Primeros pasos

Lágrimas rotas rezumaba su tristeza, buscando una imposible catarsis ante tanto desconsuelo.
Luz intensa, casi radiante, entraba por una puerta lateral, en impremeditada disonancia con la solemnidad del momento. Hebras doradas pincelaban la sobria estancia, minutos antes atestada de dolientes. Enfrentadas a un altar silente, bancadas vacías fueron mudo testigo del encuentro.
Con pasos encogidos, sustentado en su bastón de ginkgo, se aproximó a su hijo, puro abatimiento. Sin soltar el bastón, abrazo se hicieron.

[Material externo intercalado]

(* ===== verification/Krx.v ===== *)
(** The exchange's messages (src/pkg/krx): fixed-width records of trades, order books,
    instrument masters and settlement prices of futures and bonds. *)

From Stdlib Require Import ZArith QArith Lia Ascii.
From S2P Require Import Prelude Codec GoStrings Strconv Float64 FloatText Best.
Local Open Scope Z_scope.
Local Open Scope wtg_scope.

(** * Records *)
Definition nHogaLevel : nat := 5.
Record FutTrade := mkFutTrade {
  ft_Kind : string; ft_Code : string; ft_Time : string; ft_BasePrc : f64; ft_Open : f64; ft_High : f64; ft_Low : f64;
  ft_Last : f64; ft_PrevClose : f64; ft_Diff : f64; ft_Rate : f64; ft_Sign : string; ft_Settle : f64; ft_FinalSettle : f64;
  ft_SettleCd : string; ft_Bs : string; ft_Tvol : Z; ft_Tamt : f64; ft_Cprc : f64; ft_Cvol : Z; ft_NearPrc : f64; ft_FarPrc : f64;
  ft_UpLimit : f64; ft_DnLimit : f64; ft_PrevTradePrc : f64; ft_Cdiff : f64; ft_Crate : f64; ft_Csign : string }.
Record BookLevel := mkBookLevel {
  bl_Prc : f64; bl_Vol : Z; bl_Cnt : Z }.
Record FutBook := mkFutBook {
  fb_Kind : string; fb_Code : string; fb_Time : string; fb_AskTot : Z; fb_BidTot : Z; fb_AskCnt : Z; fb_BidCnt : Z;
  fb_ExpPrc : f64; fb_ExpVol : Z; fb_Ask : list BookLevel; fb_Bid : list BookLevel }.
Record BondTrade := mkBondTrade {
  bt_Kind : string; bt_Code : string; bt_Time : string; bt_Last : f64; bt_Yield : f64; bt_Diff : f64; bt_Rate : f64;
  bt_Sign : string; bt_YDiff : f64; bt_YRate : f64; bt_YSign : string; bt_Open : f64; bt_High : f64; bt_Low : f64;
  bt_OYield : f64; bt_HYield : f64; bt_LYield : f64; bt_Cvol : Z; bt_Camt : f64; bt_Tvol : Z; bt_Tamt : f64 }.
Record BondLevel := mkBondLevel {
  nl_Prc : f64; nl_Vol : Z; nl_Yld : f64 }.
Record BondBook := mkBondBook {
  bb_Kind : string; bb_Code : string; bb_Date : string; bb_Time : string; bb_AskTot : Z; bb_BidTot : Z; bb_Ask : list BondLevel;
  bb_Bid : list BondLevel }.
Record FutMaster := mkFutMaster {
  fm_Kind : string; fm_Code : string; fm_ShortCode : string; fm_Name : string; fm_NameFull : string; fm_OptType : string;
  fm_Underlying : string; fm_UnderlyingCd : string; fm_ListDate : string; fm_LastTradeDate : string; fm_Expiry : string;
  fm_Strike : f64; fm_ExerciseType : string; fm_AtmType : string; fm_BasePrc : f64; fm_PrevClose : f64; fm_UpLimit : f64;
  fm_DnLimit : f64; fm_Unit : f64; fm_Mult : f64; fm_PrevOI : Z; fm_IV : f64; fm_Halt : bool }.
Record BondMaster := mkBondMaster {
  bm_Kind : string; bm_Code : string; bm_Name : string; bm_BondType : string; bm_ListStatus : string; bm_Guarantee : string;
  bm_InterestMethod : string; bm_ListDate : string; bm_IssueDate : string; bm_RedeemDate : string; bm_IssueRate : f64;
  bm_CouponRate : f64; bm_IssueAmt : f64; bm_ListAmt : f64; bm_BasePrc : f64; bm_PrevCouponDate : string;
  bm_NextCouponDate : string; bm_Halt : bool }.
Record FutSettle := mkFutSettle {
  fs_Kind : string; fs_Code : string; fs_Settle : f64; fs_SettleCd : string; fs_FinalSettle : f64; fs_FinalSettleCd : string }.

(** * Fields *)
Inductive KrxErr := ErrLength | ErrTR.
(** [b[off:off+n]] panics beyond the end. *)
Definition fstr (b : list byte) (off n : nat) : res KrxErr string :=
  if (length b <? off + n)%nat then Panic else Ok (String.string_of_list_byte (Best.TrimSpace (sub off n b))).
Definition ffloat (b : list byte) (off n : nat) : res KrxErr f64 :=
  s ← fstr b off n; Ok (if bool_decide (s = "") then f0 else match ParseFloat s with Some v => v | None => f0 end).
(** [strconv.ParseInt(s, 10, 64)] is [Atoi] on a 64-bit machine. *)
Definition fint (b : list byte) (off n : nat) : res KrxErr Z :=
  s ← fstr b off n; Ok (if bool_decide (s = "") then 0 else match Atoi s with (v, true) => v | _ => 0 end).
Fixpoint mapR {E A B} (f : A -> res E B) (l : list A) : res E (list B) :=
  match l with [] => Ok [] | a :: l => x ← f a; xs ← mapR f l; Ok (x :: xs) end.
Definition isHalt (s : string) : bool :=
  let s := String.string_of_list_byte (Best.TrimSpace (String.list_byte_of_string s)) in
  negb (bool_decide (s = "") || bool_decide (s = "0") || bool_decide (s = "N") || bool_decide (s = "정상")).

(** The change of [cur] against [ref]: difference, percentage, sign. *)
Definition f_hundred : f64 := lit 100.
Definition PriceDiff (cur ref : f64) : f64 * f64 * string :=
  if (cur <=f f0) || (ref <=f f0) || (cur ==f ref) then (f0, f0, " ")
  else
    let diff := cur -f ref in
    let rate := diff /f ref *f f_hundred in
    (diff, rate, if f0 <f rate then "+" else if rate <f f0 then "-" else " ").

(** * Decoders *)
Definition SZA306F : nat := 173.
Definition DecodeA306F (b : list byte) : res KrxErr FutTrade :=
  if (length b <? SZA306F)%nat then Err ErrLength
  else
    tr ← fstr b 0 5;
    if negb (bool_decide (tr = "A306F")) then Err ErrTR
    else
      last ← ffloat b 47 9;
      pprc ← ffloat b 110 9;
      vCode ← fstr b 17 12;
      vTime ← fstr b 35 12;
      vOpen ← ffloat b 83 9;
      vHigh ← ffloat b 92 9;
      vLow ← ffloat b 101 9;
      vBs ← fstr b 153 1;
      vTvol ← fint b 119 12;
      vTamt ← ffloat b 131 22;
      vCvol ← fint b 56 9;
      vNearPrc ← ffloat b 65 9;
      vFarPrc ← ffloat b 74 9;
      vUpLimit ← ffloat b 154 9;
      vDnLimit ← ffloat b 163 9;
      let '(cdiff, crate, csign) := PriceDiff last pprc in
      Ok (mkFutTrade "fut.trade" vCode vTime f0 vOpen vHigh vLow last f0 f0 f0 "" f0 f0 "" vBs vTvol vTamt last vCvol vNearPrc
         vFarPrc vUpLimit vDnLimit pprc cdiff crate csign).

Definition SZA301K : nat := 223.
Definition DecodeA301K (b : list byte) : res KrxErr BondTrade :=
  if (length b <? SZA301K)%nat then Err ErrLength
  else
    tr ← fstr b 0 5;
    if negb (bool_decide (tr = "A301K")) then Err ErrTR
    else
      vCode ← fstr b 17 12;
      vTime ← fstr b 29 12;
      vLast ← ffloat b 41 11;
      vYield ← ffloat b 92 13;
      vOpen ← ffloat b 105 11;
      vHigh ← ffloat b 116 11;
      vLow ← ffloat b 127 11;
      vOYield ← ffloat b 138 13;
      vHYield ← ffloat b 151 13;
      vLYield ← ffloat b 164 13;
      vCvol ← fint b 52 10;
      vCamt ← ffloat b 70 22;
      vTvol ← fint b 177 15;
      vTamt ← ffloat b 192 22;
      Ok (mkBondTrade "bond.trade" vCode vTime vLast vYield f0 f0 "" f0 f0 "" vOpen vHigh vLow vOYield vHYield vLYield vCvol
         vCamt vTvol vTamt).

Definition SZMaster : nat := 1318.
Definition DecodeA006F (b : list byte) : res KrxErr FutMaster :=
  if (length b <? SZMaster)%nat then Err ErrLength
  else
    tr ← fstr b 0 5;
    if negb (bool_decide (tr = "A006F")) then Err ErrTR
    else
      vCode ← fstr b 27 12;
      vShortCode ← fstr b 57 9;
      vName ← fstr b 146 40;
      vNameFull ← fstr b 66 80;
      vOptType ← fstr b 45 1;
      vUnderlying ← fstr b 408 3;
      vUnderlyingCd ← fstr b 543 12;
      vListDate ← fstr b 309 8;
      vLastTradeDate ← fstr b 438 8;
      vExpiry ← fstr b 457 8;
      vStrike ← ffloat b 465 18;
      vExerciseType ← fstr b 411 1;
      vAtmType ← fstr b 730 1;
      vBasePrc ← ffloat b 397 11;
      vPrevClose ← ffloat b 748 11;
      vUpLimit ← ffloat b 331 11;
      vDnLimit ← ffloat b 364 11;
      vUnit ← ffloat b 484 22;
      vMult ← ffloat b 506 22;
      vPrevOI ← fint b 825 12;
      vIV ← ffloat b 859 11;
      vHalt ← (s ← fstr b 689 1; Ok (isHalt s));
      Ok (mkFutMaster "fut.master" vCode vShortCode vName vNameFull vOptType vUnderlying vUnderlyingCd vListDate vLastTradeDate
         vExpiry vStrike vExerciseType vAtmType vBasePrc vPrevClose vUpLimit vDnLimit vUnit vMult vPrevOI vIV vHalt).

Definition SZBondMaster : nat := 308.
Definition DecodeA001B (b : list byte) : res KrxErr BondMaster :=
  if (length b <? SZBondMaster)%nat then Err ErrLength
  else
    tr ← fstr b 0 5;
    if negb (bool_decide (tr = "A001B")) then Err ErrTR
    else
      vCode ← fstr b 27 12;
      vName ← fstr b 47 40;
      vBondType ← fstr b 45 2;
      vListStatus ← fstr b 130 1;
      vGuarantee ← fstr b 137 1;
      vInterestMethod ← fstr b 138 2;
      vListDate ← fstr b 140 8;
      vIssueDate ← fstr b 148 8;
      vRedeemDate ← fstr b 156 8;
      vIssueRate ← ffloat b 172 13;
      vCouponRate ← ffloat b 185 14;
      vIssueAmt ← ffloat b 208 22;
      vListAmt ← ffloat b 230 22;
      vBasePrc ← ffloat b 294 11;
      vPrevCouponDate ← fstr b 276 8;
      vNextCouponDate ← fstr b 284 8;
      vHalt ← (s ← fstr b 275 1; Ok (isHalt s));
      Ok (mkBondMaster "bond.master" vCode vName vBondType vListStatus vGuarantee vInterestMethod vListDate vIssueDate
         vRedeemDate vIssueRate vCouponRate vIssueAmt vListAmt vBasePrc vPrevCouponDate vNextCouponDate vHalt).

Definition SZH306F : nat := 53.
Definition DecodeH306F (b : list byte) : res KrxErr FutSettle :=
  if (length b <? SZH306F)%nat then Err ErrLength
  else
    tr ← fstr b 0 5;
    if negb (bool_decide (tr = "H306F")) then Err ErrTR
    else
      vCode ← fstr b 5 12;
      vSettle ← ffloat b 23 18;
      vSettleCd ← fstr b 41 2;
      vFinalSettle ← ffloat b 43 8;
      vFinalSettleCd ← fstr b 51 1;
      Ok (mkFutSettle "fut.settle" vCode vSettle vSettleCd vFinalSettle vFinalSettleCd).

Definition SZB606F : nat := 324.
Definition b606fHogaSz : nat := 46.
(** One row of the table: the ask and the bid level. *)
Definition futLevel (b : list byte) (i : nat) : res KrxErr (BookLevel * BookLevel) :=
  let o := (47 + i * b606fHogaSz)%nat in
  sprc ← ffloat b (o + 0) 9; svol ← fint b (o + 18) 9; scnt ← fint b (o + 36) 5;
  bprc ← ffloat b (o + 9) 9; bvol ← fint b (o + 27) 9; bcnt ← fint b (o + 41) 5;
  Ok (mkBookLevel sprc svol scnt, mkBookLevel bprc bvol bcnt).
Definition DecodeB606F (b : list byte) : res KrxErr FutBook :=
  if (length b <? SZB606F)%nat then Err ErrLength
  else
    tr ← fstr b 0 5;
    if negb (bool_decide (tr = "B606F")) then Err ErrTR
    else
      vCode ← fstr b 17 12;
      vTime ← fstr b 35 12;
      vAskTot ← fint b 277 9;
      vBidTot ← fint b 286 9;
      vAskCnt ← fint b 295 5;
      vBidCnt ← fint b 300 5;
      vExpPrc ← ffloat b 305 9;
      vExpVol ← fint b 314 9;
      levels ← mapR (futLevel b) (seq 0 nHogaLevel);
      Ok (mkFutBook "fut.book" vCode vTime vAskTot vBidTot vAskCnt vBidCnt vExpPrc vExpVol (map fst levels) (map snd levels)).

Definition SZB601K : nat := 462.
Definition b601kHogaSz : nat := 78.
Definition bondLevel (b : list byte) (i : nat) : res KrxErr (BondLevel * BondLevel) :=
  let o := (41 + i * b601kHogaSz)%nat in
  sprc ← ffloat b (o + 0) 11; svol ← fint b (o + 22) 15; syld ← ffloat b (o + 52) 13;
  bprc ← ffloat b (o + 11) 11; bvol ← fint b (o + 37) 15; byld ← ffloat b (o + 65) 13;
  Ok (mkBondLevel sprc svol syld, mkBondLevel bprc bvol byld).
Definition DecodeB601K (b : list byte) : res KrxErr BondBook :=
  if (length b <? SZB601K)%nat then Err ErrLength
  else
    tr ← fstr b 0 5;
    if negb (bool_decide (tr = "B601K")) then Err ErrTR
    else
      vCode ← fstr b 17 12;
      vTime ← fstr b 29 12;
      vAskTot ← fint b 431 15;
      vBidTot ← fint b 446 15;
      levels ← mapR (bondLevel b) (seq 0 nHogaLevel);
      Ok (mkBondBook "bond.book" vCode "" vTime vAskTot vBidTot (map fst levels) (map snd levels)).

(** * Every message is decoded or refused *)
Lemma fstr_ok b off n : (off + n <= length b)%nat -> exists s, fstr b off n = Ok s.
Proof. intros H. unfold fstr. rewrite (proj2 (Nat.ltb_ge _ _)) by done. eauto. Qed.
Lemma ffloat_ok b off n : (off + n <= length b)%nat -> exists v, ffloat b off n = Ok v.
Proof. intros H. unfold ffloat. destruct (fstr_ok b off n H) as [s ->]. simpl. eauto. Qed.
Lemma fint_ok b off n : (off + n <= length b)%nat -> exists v, fint b off n = Ok v.
Proof. intros H. unfold fint. destruct (fstr_ok b off n H) as [s ->]. simpl. eauto. Qed.
Lemma fstr_safe b off n : (off + n <= length b)%nat -> no_panic (fstr b off n).
Proof. intros H. by destruct (fstr_ok b off n H) as [s ->]. Qed.
Lemma ffloat_safe b off n : (off + n <= length b)%nat -> no_panic (ffloat b off n).
Proof. intros H. by destruct (ffloat_ok b off n H) as [s ->]. Qed.
Lemma fint_safe b off n : (off + n <= length b)%nat -> no_panic (fint b off n).
Proof. intros H. by destruct (fint_ok b off n H) as [s ->]. Qed.
Lemma mapR_safe {E A B} (f : A -> res E B) l : (forall a, a ∈ l -> no_panic (f a)) -> no_panic (mapR f l).
Proof.
  induction l as [|a l IH]; intros H; [done|]. simpl. apply no_panic_bind; [apply H; left|]. intros x _.
  apply no_panic_bind; [|done]. apply IH. intros b Hb. apply H. by right.
Qed.
(** Reads the fields of a message of known length, one after the other. *)
Ltac fields :=
  repeat first
    [ apply no_panic_bind; [first [apply fstr_safe; lia | apply ffloat_safe; lia | apply fint_safe; lia]|intros ? _]
    | apply no_panic_bind; [apply no_panic_bind; [apply fstr_safe; lia|intros ? _; apply no_panic_ok]|intros ? _]
    | apply no_panic_ok ].
Ltac decoder_safe :=
  case_if; [done|]; match goal with H : Nat.ltb _ _ = false |- _ => apply Nat.ltb_ge in H end;
  apply no_panic_bind; [apply fstr_safe; lia|intros tr _]; case_if; [done|]; fields.

Lemma DecodeA306F_safe b : no_panic (DecodeA306F b).
Proof. unfold DecodeA306F, SZA306F. decoder_safe. destruct (PriceDiff a a0) as [[? ?] ?]. done. Qed.
Lemma DecodeA301K_safe b : no_panic (DecodeA301K b).
Proof. unfold DecodeA301K, SZA301K. decoder_safe. Qed.
Lemma DecodeA006F_safe b : no_panic (DecodeA006F b).
Proof. unfold DecodeA006F, SZMaster. decoder_safe. Qed.
Lemma DecodeA001B_safe b : no_panic (DecodeA001B b).
Proof. unfold DecodeA001B, SZBondMaster. decoder_safe. Qed.
Lemma DecodeH306F_safe b : no_panic (DecodeH306F b).
Proof. unfold DecodeH306F, SZH306F. decoder_safe. Qed.
Lemma futLevel_safe b i : (i < 5)%nat -> (SZB606F <= length b)%nat -> no_panic (futLevel b i).
Proof. unfold futLevel, SZB606F, b606fHogaSz. intros Hi Hb. fields. Qed.
Lemma DecodeB606F_safe b : no_panic (DecodeB606F b).
Proof.
  unfold DecodeB606F. case_if; [done|]. apply Nat.ltb_ge in E. pose proof E as E'. unfold SZB606F in E.
  apply no_panic_bind; [apply fstr_safe; lia|intros tr _]. case_if; [done|]. fields.
  apply no_panic_bind; [|done]. apply mapR_safe. intros i [_ Hi]%elem_of_seq. by apply futLevel_safe.
Qed.
Lemma bondLevel_safe b i : (i < 5)%nat -> (SZB601K <= length b)%nat -> no_panic (bondLevel b i).
Proof. unfold bondLevel, SZB601K, b601kHogaSz. intros Hi Hb. fields. Qed.
Lemma DecodeB601K_safe b : no_panic (DecodeB601K b).
Proof.
  unfold DecodeB601K. case_if; [done|]. apply Nat.ltb_ge in E. pose proof E as E'. unfold SZB601K in E.
  apply no_panic_bind; [apply fstr_safe; lia|intros tr _]. case_if; [done|]. fields.
  apply no_panic_bind; [|done]. apply mapR_safe. intros i [_ Hi]%elem_of_seq. by apply bondLevel_safe.
Qed.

Vertieron el dolor compartido, pesar sin consuelo, durante unos instantes que parecieron eternos.
—Sé fuerte, hijo mío, como solo tú puedes serlo, aunque la vida nos maltrate y nos cause este tormento.
—No puedo, padre —respondió en un lamento.
—Y bien que lo entiendo, pero has de recuperarte por los que te llevan adentro: tu mujer y tus hijos, precisan tu aliento.
Como cuando lo tuvo en sus brazos, al poco de su nacimiento, lo acompañó resoluto hacia un nuevo comienzo. Atrás quedó aquella diminuta niña, causa de su sufrimiento, amada hija y nieta, dentro de su féretro.